[Information given Boundary: Start]

Lemma readlines_serialize (d : dict string) :
  Forall good_entry d -> readlines (serialize d) = map item_line d.
Proof.
  intros Hd. unfold readlines.
  rewrite (translate_newlines_id _ (serialize_no_CR _ Hd)).
  induction Hd as [|entry d (_ & _ & _ & HL & _) _ IH]; [reflexivity|].
  rewrite serialize_cons, (iter_lines_line _ _ HL), IH. reflexivity.
Qed.

Lemma fields_join_fields (entry : string * string) :
  good_entry entry -> fields (join_fields entry) = Some entry.
Proof.
  intros (Hstrip & Hne & Hsplit & _).
  unfold fields, is_blank. rewrite Hstrip, Hne, Hsplit. now destruct entry.
Qed.

Lemma iter_lines_last (body : string) :
  has_char LF body = false -> is_empty body = false ->
  iter_lines body = [body].
Proof.
  induction body as [|c body IH]; simpl; intros H Hne; [discriminate|].
  apply orb_false_elim in H as [Hc Hb]. rewrite Hc.
  destruct body as [|c' body]; [reflexivity|].
  now rewrite (IH Hb eq_refl).
Qed.

Lemma serialize_join_no_CR (d : dict string) :
  Forall good_entry d -> has_char CR (serialize_join d) = false.
Proof.
  induction 1 as [|entry d (_ & _ & _ & _ & HC) Hd IH]; [reflexivity|].
  destruct d as [|entry' d]; [exact HC|].
  change (has_char CR (join_fields entry
                       ++ String LF (serialize_join (entry' :: d))) = false).
  rewrite has_char_app, HC. cbn [has_char orb Ascii.eqb]. exact IH.
Qed.

(** The lines of either text carry the items, one each and in order. *)
Lemma readlines_serialize_join (d : dict string) :
  Forall good_entry d ->
  Forall2 (fun line entry => fields line = Some entry)
          (readlines (serialize_join d)) d.
Proof.
  intros Hd. unfold readlines.
  rewrite (translate_newlines_id _ (serialize_join_no_CR _ Hd)).
  induction Hd as [|entry d Hentry Hd IH]; [constructor|].
  pose proof Hentry as (_ & Hne & _ & HL & _).
  destruct d as [|entry' d].
  - cbn [serialize_join]. rewrite (iter_lines_last _ HL Hne).
    constructor; [now apply fields_join_fields | constructor].
  - change (serialize_join (entry :: entry' :: d))
      with (join_fields entry ++ String LF (serialize_join (entry' :: d)))%string.
    rewrite (iter_lines_line _ _ HL).
    constructor; [now apply fields_item_line | exact IH].
Qed.

Lemma item_lines_fields (d : dict string) :
  Forall good_entry d ->
  Forall2 (fun line entry => fields line = Some entry) (map item_line d) d.
Proof.
  induction 1; constructor; auto using fields_item_line.
Qed.

(** Loading lines that carry items with distinct, new keys appends the
    items. *)
Lemma loop_item_lines (filename : string) (lines : list string)
    (items : dict string) :
  Forall2 (fun line entry => fields line = Some entry) lines items ->
  forall n acc,
    NoDup (keys (acc ++ items)) ->
    to_dict_loop filename str n lines acc = Ok (acc ++ items).
Proof.
  induction 1 as [|line [k v] lines items Hkv _ IH]; intros n acc Hnd.
  - simpl. now rewrite app_nil_r.
  - rewrite (loop_fields filename str _ _ _ _ _ _ Hkv).
    unfold str at 1. cbn [bind].
    assert (Hnew : ~ In k (keys acc)).
    { unfold keys in *. rewrite map_app in Hnd. simpl in Hnd.
      apply NoDup_remove_2 in Hnd. intros Hin. apply Hnd.
      apply in_or_app. now left. }
    rewrite (setitem_new _ _ _ Hnew), IH.
    + now rewrite <- app_assoc.
    + now rewrite <- app_assoc.
Qed.

(** C8. When [to_dict] with [str] returns a mapping for a text, the items of
    the mapping written one per line, key and value joined by a tab, load
    again to the same mapping, whether the last line is ended by LF or
    not. *)
Theorem to_dict_round_trip (filename filename' text : string)
    (d : dict string) :
  to_dict filename str text = Ok d ->
  to_dict filename' str (serialize d) = Ok d
  /\ to_dict filename' str (serialize_join d) = Ok d.
Proof.
  intros Hd. destruct (to_dict_str_entries _ _ _ Hd) as [Hwf Hgood].
  unfold to_dict. split.
  - rewrite (readlines_serialize _ Hgood).
    now rewrite (loop_item_lines filename' _ d (item_lines_fields _ Hgood) 1 []).
  - now rewrite (loop_item_lines filename' _ d
                   (readlines_serialize_join _ Hgood) 1 []).
Qed.

Lemma to_dict_round_trip_witness :
  to_dict "outcomes.txt" str (tsv [["A"; "R"]; ["B"; "D"]; ["A"; "D"]])
  = Ok [("A", "D"); ("B", "D")]
  /\ to_dict "copy.txt" str (serialize [("A", "D"); ("B", "D")])
     = Ok [("A", "D"); ("B", "D")]
  /\ to_dict "copy.txt" str (serialize_join [("A", "D"); ("B", "D")])
     = Ok [("A", "D"); ("B", "D")].
Proof.
  split; [reflexivity|].
  apply (to_dict_round_trip "outcomes.txt" "copy.txt"
           (tsv [["A"; "R"]; ["B"; "D"]; ["A"; "D"]])).
  reflexivity.
Defined.

(** The stripped text is what is split: a line with a tab after its second
    field loads, and a line with nothing after its tab does not. *)
Example to_dict_strips_before_split :
  to_dict "outcomes.txt" str (tsv [["A"; "R"; EmptyString]])
  = Ok [("A", "R")]
  /\ to_dict "outcomes.txt" str (tsv [["A"; EmptyString]])
     = Raise (ValueError (columns_message "outcomes.txt" 1)).
Proof. split; reflexivity. Qed.

(** With [str] no conversion raises: the first malformed line is the one
    reported. *)
Lemma to_dict_str_first_malformed (filename text : string)
    (pre : list string) (line : string) (post : list string) :
  readlines text = pre ++ line :: post ->
  forallb (fun earlier => negb (is_malformed earlier)) pre = true ->
  is_malformed line = true ->
  to_dict filename str text
  = Raise (ValueError (columns_message filename (S (length pre)))).
Proof.
  intros Hlines Hpre Hbad.
  apply (to_dict_columns_error filename str text pre line post Hlines Hbad).
  rewrite forallb_forall in *. intros l Hl. specialize (Hpre l Hl).
  unfold is_malformed, loads, fields in *.
  destruct (is_blank l); [reflexivity|].
  destruct (split tab (strip l)) as [|a [|b [|c r]]];
    try reflexivity; discriminate.
Qed.

(** The two scenarios of the specification. *)
Example get_winner_scenario_tie :
  get_winner [("A", 3%Z); ("B", 5%Z); ("C", 2%Z)]
             [("A", "R"); ("B", "D"); ("C", "R")] = Ok ("Tie", 5%Z).
Proof. reflexivity. Qed.

Example get_winner_scenario_D :
  get_winner [("A", 3%Z); ("B", 5%Z); ("C", 2%Z)]
             [("A", "R"); ("B", "D"); ("C", "D")] = Ok ("D", 7%Z).
Proof. reflexivity. Qed.

(** * Further properties of [get_winner] *)

Lemma forallb_tallies (e : dict Z) (o : dict string) :
  forallb (tallies e) o = all_valid o && all_known e o.
Proof.
  unfold all_valid, all_known, items, tallies.
  induction o as [|entry o IH]; simpl; [reflexivity|].
  rewrite IH.
  destruct (valid_outcome (snd entry)), (has_key e (fst entry));
    simpl; try reflexivity.
  now rewrite andb_false_r.
Qed.

Lemma tally_entry_tallies (e : dict Z) (totals : Z * Z)
    (entry : string * string) :
  is_ok (tally_entry e totals entry) = tallies e entry.
Proof.
  destruct totals as [r d], entry as [k v]. unfold tallies. simpl fst. simpl snd.
  destruct (valid_outcome v) eqn:Hv.
  - destruct (has_key e k) eqn:Hk.
    + unfold tally_entry. rewrite (getitem_known _ _ Hk).
      apply valid_outcome_cases in Hv as [-> | ->]; reflexivity.
    + unfold tally_entry. rewrite (getitem_unknown _ _ Hk).
      apply valid_outcome_cases in Hv as [-> | ->]; reflexivity.
  - now rewrite tally_entry_invalid.
Qed.

Lemma tally_loop_ok (e : dict Z) (o : list (string * string)) :
  forall totals, is_ok (tally_loop e o totals) = forallb (tallies e) o.
Proof.
  induction o as [|entry o IH]; intros totals; cbn [tally_loop forallb].
  - reflexivity.
  - rewrite <- (tally_entry_tallies e totals entry).
    destruct (tally_entry e totals entry); cbn [bind is_ok andb]; auto.
Qed.

Lemma tally_loop_app (e : dict Z) (o1 o2 : list (string * string)) :
  forall totals,
    tally_loop e (o1 ++ o2) totals
    = (totals' <- tally_loop e o1 totals ;; tally_loop e o2 totals').
Proof.
  induction o1 as [|entry o1 IH]; intros totals.
  - reflexivity.
  - change ((entry :: o1) ++ o2) with (entry :: (o1 ++ o2)).
    cbn [tally_loop].
    destruct (tally_entry e totals entry); cbn [bind]; auto.
Qed.

(** What a call that returns tells about its arguments. *)
Lemma get_winner_ok_inv (e : dict Z) (o : dict string) (r : string * Z) :
  get_winner e o = Ok r ->
  all_valid o = true /\ all_known e o = true
  /\ r = decide_winner (party_total e o "R", party_total e o "D").
Proof.
  intros H.
  assert (Hok : forallb (tallies e) o = true).
  { rewrite <- (tally_loop_ok e o (0%Z, 0%Z)).
    unfold get_winner, items in H.
    now destruct (tally_loop e o (0%Z, 0%Z)). }
  rewrite forallb_tallies in Hok. apply andb_prop in Hok as [Hv Hk].
  repeat split; auto.
  unfold get_winner in H. rewrite (tally_loop_totals _ _ Hv Hk) in H.
  cbn [bind] in H. simpl Z.add in H. congruence.
Qed.

Lemma get_winner_ok_intro (e : dict Z) (o : dict string) :
  all_valid o = true -> all_known e o = true ->
  get_winner e o
  = Ok (decide_winner (party_total e o "R", party_total e o "D")).
Proof.
  intros Hv Hk. unfold get_winner.
  now rewrite (tally_loop_totals _ _ Hv Hk).
Qed.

[Information given Boundary: End]

What this task involves: Pull every line containing the string "assert" out of the data above and copy it.

Output of the exercise:
    assert (Hnew : ~ In k (keys acc)).
  assert (Hok : forallb (tallies e) o = true).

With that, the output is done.